In speaking with her customers, Judi McLaughlin, CMP, managing director of third-party planning giant Helms Briscoe, has found that leaders in a range of business sectors anticipate cutting meetings and jobs.
"Leaders in the automotive, financial and pharmaceutical sectors anticipate cutting back on meetings, with less spend as well as reductions in head count," McLaughlin says.
When clients eliminate meeting planning positions, it affects the third-party meeting management and destination management companies who frequently handle the ancillary aspects of meetings and conferences. McLaughlin, who previously worked at Maritz McGettigan for 18 years, has seen the impact cutbacks in programs have on third-party meeting management companies.
"It’s a trickle-down effect," McLaughlin says.
In the short-term, Conrad is not concerned that her department will eliminate any positions because of the volume of meetings and events Front Range Solutions’ marketing communications department manages.
The responses from Meetings Media’s poll seem to echo Conrad’s viewpoint. Almost 71 percent responded "no" when asked if they were concerned that their position may be eliminated if the economy does not show signs of improvement in the next three to six months.
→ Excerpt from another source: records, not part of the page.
Definition serverFields (options : ServerOptions) : list (string * string) :=
  let serverCiphers := tlsAdvertisedDataCiphers (sdo_Ciphers (so_DataChannel options)) in
  [("IV_PROTO", Itoa serverIVProto)] ++
  (if tlsSupportsNCPv2 serverCiphers then [("IV_NCP", "2")] else []) ++ [("IV_CIPHERS", Join ":" serverCiphers)].

Lemma server_announces options trim key :
  Forall (λ c, c ∈ canonicalCiphers) (sdo_Ciphers (so_DataChannel options)) →
  (∀ s, containsChar carriageReturn s = false → trim s = s) → containsChar "="%char key = false →
  peerInfoValue trim (key +:+ "=") (Split newline (buildTLSServerPeerInfo options)) = assoc key (serverFields options).
Proof.
  intros Hc%tlsAdvertisedDataCiphers_canonical Htrim Hkey.
  assert (buildTLSServerPeerInfo options = lines (field <$> serverFields options)) as ->.
  { unfold buildTLSServerPeerInfo, serverFields. pose proof (tlsAdvertisedDataCiphers_nonempty (sdo_Ciphers (so_DataChannel options))).
    rewrite !fmap_app. destruct (tlsAdvertisedDataCiphers _); [done |]. by destruct (tlsSupportsNCPv2 _). }
  apply peerInfoValue_fields; [done | done |]. unfold serverFields. rewrite !Forall_app. split_and!.
  - repeat first [apply Forall_nil_2 | apply Forall_cons_2]; by vm_compute.
  - destruct (tlsSupportsNCPv2 _); repeat first [apply Forall_nil_2 | apply Forall_cons_2]; by vm_compute.
  - repeat first [apply Forall_nil_2 | apply Forall_cons_2]. apply plainField_intro; try (by vm_compute).
    + apply containsChar_Join; [done |]. eapply Forall_impl; [exact Hc |]. intros c ?%canonical_plain. naive_solver.
    + apply containsChar_Join; [done |]. eapply Forall_impl; [exact Hc |]. intros c ?%canonical_plain. naive_solver.
Qed.

Lemma splitPeerInfoCipherList_Join l :
  l ≠ [] → Forall (λ c, c ∈ canonicalCiphers) l → splitPeerInfoCipherList (Join ":" l) = l.
Proof.
  intros Hne Hl. unfold splitPeerInfoCipherList. rewrite Split_Join; [| done |].
  - induction Hl as [| c l Hc _ IH]; [done |]. apply canonical_plain in Hc as (_ & Ht & Hn & _). cbn. rewrite Ht, Hn. f_equal.
    destruct l; [done |]. by apply IH.
  - eapply Forall_impl; [exact Hl |]. intros c ?%canonical_plain. naive_solver.
Qed.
While we may not see a significant number of layoffs in the first two quarters of 2009, it’s uncertain what will happen if the economy does not improve by the third quarter of the year. If the recession continues into the first three to six months of 2009, Westmoreland sees a freezing of programs extending into the third and fourth quarter of the year.
Be Prepared
Just like an earthquake preparedness kit, it’s a good idea to begin gathering your resources in advance if you have concerns about losing your job. Here are some things to do to create your job preparedness kit:
- Update your resume: Make certain your resume includes your most recent work experience and highlights accomplishments and achievements for each position you’ve held. Maintain your resume on your personal computer and not on your computer at work. It’s likely that your employer won’t allow you to access any files on your work computer if they lay you off.
- Revisit your references: Verify that you have current contact information for your references. In these uncertain times, some of your references could be in the same boat as you, so make sure you have an updated phone number and e-mail address. It’s also a good time to check in with your references to let them know about what’s happening with your job and your career goals.
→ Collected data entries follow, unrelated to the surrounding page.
(* ===== verification/NetipText.v ===== *)
(** * The texts of addresses and prefixes: what the code uses of [net/netip] and [net]

    Addresses without zones: a text with a zone has no address here.  The errors
    of the library are one error.  IPv4 texts are read back to what was printed. *)

From Stdlib Require Import Strings.Ascii.
From S2P Require Import Prelude GoStrings Netip.

Definition errParseAddr : goerr := ErrNew "ParseAddr".

(** ** IPv4 *)

Definition octet (v : Z) (i : Z) : Z := Z.shiftr v (8 * (3 - i)) mod 256.

Definition dotted (v : Z) : string :=
  Join "." (FormatUint <$> [octet v 0; octet v 1; octet v 2; octet v 3]).

(** One field: digits without a leading zero, at most 255. *)
Definition parseOctet (s : string) : option Z :=
  if decide (s = EmptyString) then None else
  if HasPrefix s "0" && negb (bool_decide (s = "0")) then None else
  n ← parseDigits s 0;
  if n <=? 255 then Some n else None.

Definition parseIPv4 (s : string) : option Z :=
  match parseOctet <$> Split "."%char s with
  | [Some a; Some b; Some c; Some d] => Some (((a * 256 + b) * 256 + c) * 256 + d)
  | _ => None
  end.

(** ** IPv6 *)

Definition hexDigit (d : Z) : ascii := ascii_of_nat (Z.to_nat (if d <? 10 then 48 + d else 87 + d)).

(** A 16-bit group in hexadecimal without leading zeros. *)
Definition formatGroup (g : Z) : string :=
  let digits := [g / 4096; g / 256 mod 16; g / 16 mod 16; g mod 16] in
  let significant := if g <? 16 then drop 3 digits else if g <? 256 then drop 2 digits else if g <? 4096 then drop 1 digits else digits in
  foldr (λ d s, String (hexDigit d) s) EmptyString significant.

Definition groups (v : Z) : list Z := (λ i, Z.shiftr v (16 * (7 - i)) mod 65536) <$> [0; 1; 2; 3; 4; 5; 6; 7].

Fixpoint leadingZeros (l : list Z) : nat :=
  match l with g :: l => if g =? 0 then S (leadingZeros l) else O | [] => O end.

(** The first longest run of at least two zero groups: where it starts and its length. *)
Fixpoint longestZeros (i : nat) (l : list Z) (best : nat * nat) : nat * nat :=
  match l with
  | [] => best
  | _ :: rest =>
      let n := leadingZeros l in
      longestZeros (S i) rest (if decide (2 ≤ n ∧ best.2 < n)%nat then (i, n) else best)
  end.

Definition format6 (v : Z) : string :=
  let gs := groups v in
  let '(start, n) := longestZeros 0 gs (0%nat, 0%nat) in
  if decide (n = 0%nat) then Join ":" (formatGroup <$> gs)
  else Join ":" (formatGroup <$> take start gs) +:+ "::" +:+ Join ":" (formatGroup <$> drop (start + n) gs).

(** [Is4In6]: ::ffff:0:0/96. *)
Definition is4in6 (v : Z) : bool := Z.shiftr v 32 =? 65535.

Definition Addr_String (a : Addr) : string :=
  match a with
  | AddrInvalid => "invalid IP"
  | Addr4 v => dotted v
  | Addr6 v => if is4in6 v then "::ffff:" +:+ dotted (v mod 2 ^ 32) else format6 v
  end.

(** The hexadecimal digits in front of a text: their number, their value and the rest. *)
Fixpoint hexPrefix (s : string) (n : nat) (acc : Z) : nat * Z * string :=
  match s with
  | String c rest => match hexValue c with Some d => hexPrefix rest (S n) (acc * 16 + d) | None => (n, acc, s) end
  | EmptyString => (n, acc, s)
  end.

Definition assemble (ellipsis : option nat) (gs : list Z) : option Z :=
  let value (l : list Z) : Z := foldl (λ acc g, acc * 65536 + g) 0 l in
  let n := (8 - length gs)%nat in
  match ellipsis with
  | None => if decide (length gs = 8%nat) then Some (value gs) else None
  | Some e => if decide (length gs < 8)%nat then Some (value (take e gs ++ replicate n 0 ++ drop e gs)) else None
  end.

(** The loop of [parseIPv6] over the groups, eight at most; [gs] are the groups
    read so far, [ellipsis] how many there were before the [::]. *)
Fixpoint parseGroups (fuel : nat) (s : string) (ellipsis : option nat) (gs : list Z) : option Z :=
  match fuel with
  | O => None
  | S fuel =>
      if decide (length gs = 8%nat) then None else
      let '(digits, acc, rest) := hexPrefix s 0 0 in
      if decide (digits = 0%nat ∨ 4 < digits)%nat then None else
      match rest with
      | EmptyString => assemble ellipsis (gs ++ [acc])
      | String "." _ =>
          if decide ((ellipsis = None ∧ length gs ≠ 6%nat) ∨ (6 < length gs)%nat) then None else
          v ← parseIPv4 s; assemble ellipsis (gs ++ [v / 65536; v mod 65536])
      | String ":" EmptyString => None
      | String ":" (String ":" rest) =>
          if decide (ellipsis ≠ None) then None else
          if decide (rest = EmptyString) then assemble (Some (length gs + 1)%nat) (gs ++ [acc])
          else parseGroups fuel rest (Some (length gs + 1)%nat) (gs ++ [acc])
      | String ":" rest => parseGroups fuel rest ellipsis (gs ++ [acc])
      | _ => None
      end
  end.

Definition parseIPv6 (s : string) : option Z :=
  if HasPrefix s "::" then
    let s := TrimPrefix s "::" in
    if decide (s = EmptyString) then Some 0 else parseGroups 9 s (Some 0%nat) []
  else parseGroups 9 s None [].

(** The first dot, colon or percent sign decides the family. *)
Fixpoint addrKind (s : string) : option ascii :=
  match s with
  | EmptyString => None
  | String c s => if decide (c ∈ ["."%char; ":"%char; "%"%char]) then Some c else addrKind s
  end.

Definition ParseAddr (s : string) : result Addr :=
  match addrKind s with
  | Some "."%char => match parseIPv4 s with Some v => Ok (Addr4 v) | None => Err errParseAddr end
  | Some ":"%char => match parseIPv6 s with Some v => Ok (Addr6 v) | None => Err errParseAddr end
  | _ => Err errParseAddr
  end.

(** ** Prefixes, ports and masks *)

(** [strings.Cut] at the last occurrence of a character. *)
Fixpoint cutLast (sep : ascii) (s : string) : option (string * string) :=
  match s with
  | EmptyString => None
  | String c s =>
      match cutLast sep s with
      | Some (before, after) => Some (String c before, after)
      | None => if decide (c = sep) then Some (EmptyString, s) else None
      end
  end.

Definition prefix_String (p : prefix) : string := Addr_String (prefix_Addr p) +:+ "/" +:+ Itoa (prefix_Bits p).

Definition ParsePrefix (s : string) : result prefix :=
  match cutLast "/"%char s with
  | None => Err (ErrNew "ParsePrefix")
  | Some (addressText, bitsText) =>
      address ← ParseAddr addressText;
      (* no sign and no leading zero *)
      if bool_decide (1 < String.length bitsText)%nat && negb (existsb (λ c, HasPrefix bitsText (String c EmptyString))
           ["1"; "2"; "3"; "4"; "5"; "6"; "7"; "8"; "9"]%char) then Err (ErrNew "ParsePrefix") else
      match Atoi bitsText with
      | Ok bits =>
          if (bits <? 0) || (addrFamily address <? bits) then Err (ErrNew "ParsePrefix") else Ok (mkPrefix address bits)
      | Err _ => Err (ErrNew "ParsePrefix")
      end
  end.

(** [netip.AddrPort.String] of a valid address. *)
Definition AddrPort_String (address : Addr) (port : Z) : string :=
  match address with
  | Addr6 _ => "[" +:+ Addr_String address +:+ "]:" +:+ FormatUint port
  | _ => Addr_String address +:+ ":" +:+ FormatUint port
  end.

Definition ParseAddrPort (s : string) : result (Addr * Z) :=
  match cutLast ":"%char s with
  | None => Err (ErrNew "ParseAddrPort")
  | Some (addressText, portText) =>
      if decide (addressText = EmptyString) then Err (ErrNew "ParseAddrPort") else
      let bracketed := HasPrefix addressText "[" in
      if bracketed && negb (bool_decide (1 < String.length addressText)%nat && HasSuffix addressText "]")
      then Err (ErrNew "ParseAddrPort") else
      let addressText := if bracketed then TrimSuffix (TrimPrefix addressText "[") "]" else addressText in
      port ← ParseUint portText 16;
      address ← ParseAddr addressText;
      if xorb bracketed (Is6 address) then Err (ErrNew "ParseAddrPort") else Ok (address, port)
  end.

(** [net.CIDRMask(bits, 32)] as a number. *)
Definition ipv4Mask (bits : Z) : Z := 2 ^ 32 - 2 ^ (32 - bits).

(** [net.IPMask.Size]: the number of leading ones of a canonical mask. *)
Definition maskSize (mask : Z) : option Z :=
  List.find (λ bits, ipv4Mask bits =? mask) (seqZ 0 33).

(** [net.ParseIP(token).To4()]: an IPv4 address, mapped into IPv6 or not. *)
Definition parseIPTo4 (token : string) : option Z :=
  match ParseAddr token with
  | Ok (Addr4 v) => Some v
  | Ok (Addr6 v) => if is4in6 v then Some (v mod 2 ^ 32) else None
  | _ => None
  end.

(** ** What is printed is read back *)

Lemma octet_range v i : 0 ≤ octet v i < 256.
Proof. apply Z.mod_pos_bound. lia. Qed.

Lemma octets_value v :
  0 ≤ v < 2 ^ 32 → ((octet v 0 * 256 + octet v 1) * 256 + octet v 2) * 256 + octet v 3 = v.
Proof.
  intros Hv. unfold octet. rewrite !Z.shiftr_div_pow2 by lia. change (2 ^ (8 * (3 - 0))) with 16777216.
  change (2 ^ (8 * (3 - 1))) with 65536. change (2 ^ (8 * (3 - 2))) with 256. change (2 ^ (8 * (3 - 3))) with 1.
  Z.to_euclidean_division_equations; lia.
Qed.

Lemma parseOctet_FormatUint n : 0 ≤ n < 256 → parseOctet (FormatUint n) = Some n.
Proof.
  intros Hn. pose proof (by_cases (λ m, match parseOctet (FormatUint m) with Some k => k =? m | None => false end) 0 256 n
    ltac:(vm_compute; reflexivity) ltac:(lia)) as H.
  cbv beta in H. destruct (parseOctet (FormatUint n)) as [k |]; [| done]. f_equal. by apply Z.eqb_eq.
Qed.

Lemma FormatUint_plain n c : 0 ≤ n < 2 ^ 64 → digitValue c = None → containsChar c (FormatUint n) = false.
Proof. intros Hn Hc. destruct (FormatUint_spec n Hn) as (_ & _ & H). by apply H. Qed.

Lemma parseIPv4_dotted v : 0 ≤ v < 2 ^ 32 → parseIPv4 (dotted v) = Some v.
Proof.
  intros Hv. unfold parseIPv4, dotted. rewrite (Split_Join "."%char); [| done |].
  - cbn [fmap list_fmap]. rewrite !parseOctet_FormatUint by apply octet_range. f_equal. by apply octets_value.
  - apply Forall_fmap, Forall_forall. intros x Hx. apply FormatUint_plain; [| done].
    repeat (apply elem_of_cons in Hx as [-> | Hx]); try (by apply not_elem_of_nil in Hx).
    all: match goal with |- context [octet ?v ?i] => pose proof (octet_range v i) end; lia.
Qed.

Lemma addrKind_skip s t : (∀ c, c ∈ ["."%char; ":"%char; "%"%char] → containsChar c s = false) → addrKind (s +:+ t) = addrKind t.
Proof.
  induction s as [| d s IH]; intros H; [done |]. rewrite append_cons. cbn [addrKind].
  destruct (decide (d ∈ _)) as [Hd | Hd].
  - specialize (H d Hd). cbn [containsChar] in H. rewrite bool_decide_eq_true_2 in H by done. done.
  - apply IH. intros c Hc. specialize (H c Hc). cbn [containsChar] in H. by apply orb_false_iff in H as [_ H].
Qed.

(** An IPv4 address is read back from its text. *)
Lemma ParseAddr_dotted v : 0 ≤ v < 2 ^ 32 → ParseAddr (dotted v) = Ok (Addr4 v).
Proof.
  intros Hv. unfold ParseAddr. assert (addrKind (dotted v) = Some "."%char) as ->.
  { unfold dotted. cbn [fmap list_fmap Join]. rewrite addrKind_skip; [done |]. intros c Hc. apply FormatUint_plain.
    - pose proof (octet_range v 0). lia.
    - rewrite !elem_of_cons in Hc. by destruct Hc as [-> | [-> | [-> | Hc%not_elem_of_nil]]]. }
  by rewrite parseIPv4_dotted.
Qed.

Lemma maskSize_ipv4Mask bits : 0 ≤ bits ≤ 32 → maskSize (ipv4Mask bits) = Some bits.
Proof.
  intros Hb. pose proof (by_cases (λ b, match maskSize (ipv4Mask b) with Some k => k =? b | None => false end) 0 33 bits
    ltac:(vm_compute; reflexivity) ltac:(lia)) as H.
  cbv beta in H. destruct (maskSize (ipv4Mask bits)) as [k |]; [| done]. f_equal. by apply Z.eqb_eq.
Qed.

Lemma ipv4Mask_range bits : 0 ≤ bits ≤ 32 → 0 ≤ ipv4Mask bits < 2 ^ 32.
Proof.
  intros Hb. unfold ipv4Mask. assert (0 < 2 ^ (32 - bits)) by (apply Z.pow_pos_nonneg; lia).
  assert (2 ^ (32 - bits) ≤ 2 ^ 32) by (apply Z.pow_le_mono_r; lia). lia.
Qed.

Lemma dotted_plain v c : digitValue c = None → c ≠ "."%char → containsChar c (dotted v) = false.
Proof.
  intros Hc Hd. unfold dotted. cbn [fmap list_fmap Join]. rewrite !containsChar_app. cbn [containsChar].
  rewrite (bool_decide_eq_false_2 (c = "."%char)) by done.
  rewrite !FormatUint_plain; try done; match goal with |- context [octet ?v ?i] => pose proof (octet_range v i) end; lia.
Qed.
- Protect your professional network: Store contact information about your professional network on a flash drive or make photocopies of their business cards. Don’t assume that your employer will allow you to remove the Rolodex from your desk.
- Evaluate your job search criteria: Are you flexible or rigid about your job search? Would you consider a longer commute, working for a different-size company or organization, or a position that demanded more travel? Relocation may be another option to consider. This is not always an easy decision to make, as evidenced by the fact that 70 percent of the respondents to the poll said they would not consider relocating to another part of the country. Their top three concerns were moving away from family and friends (58 percent), difficulty selling a home (46 percent) and uncertainty if a spouse or partner could find work in a new location (39 percent).
- Stay current with job trends: Keep abreast of what’s happening with new and expanding industries. Economists anticipate job growth in the following areas: construction (roads and highways); healthcare, medical and biotechnology; and renewable energy (wind, geothermal, solar and hydropower).